During a divorce negotiation process, both spouses must work to come to an agreement on how they will split their marital assets and joint debts. In some situations, one spouse may need to pay alimony to the other person.
In addition to asset value, couples should pay attention to the tax consequences of the decisions they make as these may change their perspective on some decisions.
Alimony and taxation under the new tax law
As explained by Forbes, the Tax Cuts and Jobs Act that went into effect in 2019 changed income tax assessments for spousal maintenance payments. Instead of the recipient of these payments claiming the money on a tax return and paying all income taxes, the spouse ordered to make the payments assumes tax liability for the money.

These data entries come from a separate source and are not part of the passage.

(** The walk raises exactly at a paragraph that cannot be read. *)
Lemma walk_raises (body : list body_element) (st : walk_state) :
  (∃ e, walk st body = Raise e) ↔ Exists unreadable body.
Proof.
  revert st. induction body as [|element body IH]; intros st.
  - split; [intros [e He]; discriminate | intros H; inversion H].
  - unfold walk. cbn [for_fold]. rewrite Exists_cons.
    destruct element as [[raw|e]|table|].
    + destruct (walk_step st (CT_P (Ok raw))) as [st1|e] eqn:Hstep;
        [|now rewrite paragraph_step in Hstep].
      cbn [mbind result_bind]. fold (walk st1 body). rewrite IH.
      split; [now right|]. intros [[e He]|H]; [discriminate | exact H].
    + split; [intros _; left; now exists e | intros _; now exists e].
    + destruct (walk_step st (CT_Tbl table)) as [st1|e] eqn:Hstep.
      * cbn [mbind result_bind]. fold (walk st1 body). rewrite IH.
        split; [now right|]. intros [[e He]|H]; [discriminate | exact H].
      * exfalso. cbn [walk_step] in Hstep. now destruct (negb _).
    + cbn [walk_step mbind result_bind]. fold (walk st body). rewrite IH.
      split; [now right|]. intros [[e He]|H]; [discriminate | exact H].
Qed.

Lemma extraction_raises_cases (opened : result (list body_element)) :
  extraction_raises opened ↔
    (∃ e, opened = Raise e) ∨ (∃ body, opened = Ok body ∧ Exists unreadable body).
Proof.
  unfold extraction_raises. destruct opened as [body|e]; cbn [mbind result_bind].
  - rewrite walk_raises. split.
    + intros H. right. now exists body.
    + intros [[e He]|(body' & [= <-] & H)]; [discriminate | exact H].
  - split; [intros _; left; now exists e | intros _; now exists e].
Qed.

(** C8, as stated, fails: reading the second row of the table of
    [body_with_bad_table] raises, the exception is caught inside
    [extract_docx_table], and the extraction of the document does not
    fail: it returns the two text sections around the table. *)
Lemma unreadable_table_keeps_the_sections :
  Exists (fun row => bad_row row = true) table_with_bad_row ∧
  extract_docx_table table_with_bad_row = "" ∧
  ¬ extraction_raises (Ok body_with_bad_table) ∧
  section_texts (extract_content_from_docx "a.docx" (Ok body_with_bad_table))
    = ["A"; "B"] ∧
  extract_content_from_docx "a.docx" (Ok body_with_bad_table) ≠ [].
Proof.
  split; [right; left; reflexivity|].
  split; [vm_compute; reflexivity|].
  split; [intros [e He]; vm_compute in He; discriminate|].
  split; [vm_compute; reflexivity | vm_compute; discriminate].
Qed.

(** C8, amended: the extraction of a document raises exactly when opening
    the file raises or a paragraph of its body cannot be read. When it
    does, [extract_content_from_docx] returns the empty list, and
    [load_document] returns what it returns for the directory without that
    file: the file is skipped and the files before and after it are
    processed as usual. The same holds for every file that yields no
    section. A row that cannot be read does not fail the document: the
    exception is caught inside [extract_docx_table], which returns the
    empty string, and the walk goes on as after a table that is dropped,
    with the text before the table saved. *)
Theorem failed_extraction_is_skipped (data_path name : string)
    (opened : result (list body_element))
    (before after : list (string * result (list body_element)))
    (Hfails : extraction_raises opened) :
  (∀ file_path, extract_content_from_docx file_path opened = []) ∧
  load_document data_path (Some (before ++ (name, opened) :: after)) =
    load_document data_path (Some (before ++ after)) ∧
  (∀ name' opened',
     extract_content_from_docx (path_join data_path name') opened' = [] →
     load_document data_path (Some (before ++ (name', opened') :: after)) =
       load_document data_path (Some (before ++ after))) ∧
  (∀ opened',
     extraction_raises opened' ↔
       (∃ e, opened' = Raise e) ∨
       (∃ body, opened' = Ok body ∧ Exists unreadable body)) ∧
  (∀ table st,
     Exists (fun row => bad_row row = true) table →
     extract_docx_table table = "" ∧
     walk_step st (CT_Tbl table) = Ok (save_text_before_table st)).
Proof.
  split; [intros file_path; now apply extraction_raises_empty|].
  split; [apply load_document_skips_empty; now apply extraction_raises_empty|].
  split; [intros name' opened'; apply load_document_skips_empty|].
  split; [apply extraction_raises_cases | apply bad_row_drops_table].
Qed.

(** A directory of three files, the second of which cannot be read. *)
Lemma failed_extraction_is_skipped_witness :
  extraction_raises (Ok body_with_bad_paragraph) ∧
  extract_content_from_docx "/kb/b.docx" (Ok body_with_bad_paragraph) = [] ∧
  section_texts
    (load_document "/kb"
       (Some ([("a.docx", Ok body_of_one_paragraph)]
                ++ ("b.docx", Ok body_with_bad_paragraph)
                :: [("c.docx", Ok body_of_one_paragraph)])))
    = ["B"; "B"].
Proof.
  assert (H : extraction_raises (Ok body_with_bad_paragraph)).
  { exists (OtherError "bad run"). reflexivity. }
  split; [exact H|].
  destruct (failed_extraction_is_skipped "/kb" "b.docx" _
              [("a.docx", Ok body_of_one_paragraph)]
              [("c.docx", Ok body_of_one_paragraph)] H) as (Hnone & Hskip & _).
  split; [apply Hnone|].
  rewrite Hskip. reflexivity.
Defined.

End Extractor.

(* ===================================================================== *)
(** ** The metadata normalizer *)
(* ===================================================================== *)

Module Normalizer.
Import Py DocxLoader LoadData Props.

Lemma for_fold_ok {A S} (f : S → A → result S) (g : S → A → S) :
  (∀ s x, f s x = Ok (g s x)) →
  ∀ l s, for_fold f s l = Ok (fold_left g l s).
Proof.
  intros Hfg. induction l as [|x l IH]; intros s; simpl; [reflexivity|].
  rewrite Hfg. cbn [mbind result_bind]. apply IH.
Qed.

(** One turn of the loop: it raises at an object that cannot be printed
    and stores the cleaned value of any other. *)
Lemma clean_key_cases (metadata : gmap string pyobject) (acc : gmap string pyval)
    (key : string) :
  clean_key metadata acc key =
    match metadata !! key with
    | Some (Unprintable raised) => Raise raised
    | _ =>
        Ok match printable_part metadata !! key with
           | Some value => <[key := cleaned_value value]> acc
           | None => acc
           end
    end.
Proof.
  unfold clean_key, contains, getitem, cleaned_value, printable_part.
  rewrite lookup_omap.
  destruct (metadata !! key) as [[value|raised]|]; cbn [mbind result_bind option_bind];
    try reflexivity.
  now destruct value.
Qed.

(** The loop: it raises the exception of the first object that cannot be
    printed, and returns the cleaned mapping when there is none. *)
Lemma clean_fold_cases (metadata : gmap string pyobject) (keys : list string)
    (acc : gmap string pyval) :
  for_fold (clean_key metadata) acc keys =
    match first_unprintable metadata keys with
    | Some raised => Raise raised
    | None =>
        Ok (fold_left
              (fun acc key =>
                 match printable_part metadata !! key with
                 | Some value => <[key := cleaned_value value]> acc
                 | None => acc
                 end)
              keys acc)
    end.
Proof.
  revert acc. induction keys as [|key keys IH]; intros acc; [reflexivity|].
  cbn [for_fold first_unprintable fold_left]. rewrite clean_key_cases.
  destruct (metadata !! key) as [[value|raised]|]; cbn [mbind result_bind];
    try reflexivity; apply IH.
Qed.

Lemma clean_metadata_cases (metadata : gmap string pyobject) :
  clean_metadata metadata =
    match first_unprintable metadata keep_keys with
    | Some raised => Raise raised
    | None => Ok (cleaned (printable_part metadata))
    end.
Proof. apply clean_fold_cases. Qed.


Lemma first_unprintable_None (metadata : gmap string pyobject) (keys : list string) :
  first_unprintable metadata keys = None ↔
    ∀ key raised, key ∈ keys → metadata !! key ≠ Some (Unprintable raised).
Proof.
  induction keys as [|key keys IH]; cbn [first_unprintable].
  - split; [|reflexivity]. intros _ key raised Hin. now apply elem_of_nil in Hin.
  - split.
    + intros H key' raised Hin Hkey'. apply elem_of_cons in Hin as [->|Hin].
      * rewrite Hkey' in H. discriminate.
      * destruct (metadata !! key) as [[value|raised']|]; try discriminate;
          exact (proj1 IH H key' raised Hin Hkey').
    + intros H. destruct (metadata !! key) as [[value|raised]|] eqn:Hkey.
      * apply IH. intros key' raised Hin. apply H. now right.
      * exfalso. apply (H key raised); [now left | exact Hkey].
      * apply IH. intros key' raised Hin. apply H. now right.
Qed.

Lemma printable_part_objects (metadata : gmap string pyval) :
  printable_part (objects metadata) = metadata.
Proof.
  unfold printable_part, objects. apply map_eq. intros key.
  rewrite lookup_omap, lookup_fmap. now destruct (metadata !! key).
Qed.

(** On the metadata of a [Document], [clean_metadata] never raises. *)
Lemma clean_metadata_ok (metadata : gmap string pyval) :
  clean_metadata (objects metadata) = Ok (cleaned metadata).
Proof.
  rewrite clean_metadata_cases.
  replace (first_unprintable (objects metadata) keep_keys) with (@None exn).
  - now rewrite printable_part_objects.
  - symmetry. apply first_unprintable_None. intros key raised _.
    unfold objects. rewrite lookup_fmap. now destruct (metadata !! key).
Qed.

Ultimately, the tax law change may generate more tax revenue for the government, leaving less money to be shared between the spouses. This reality may make many people re-evaluate the decision to include alimony in their divorce agreement.
The QDRO and alimony payments
According to the U.S. Department of Labor, a person with a 401K account may access the funds in that account to satisfy a property division settlement by using a qualified domestic relations order. They may also access the funds in an employer-sponsored retirement account to satisfy a spousal maintenance award via the QDRO.
The QDRO names the other spouse as an alternate payee on the account, allowing money to be paid directly to that person. When using a QDRO to pay alimony, the tax responsibility lands with the recipient instead of the person paying the alimony.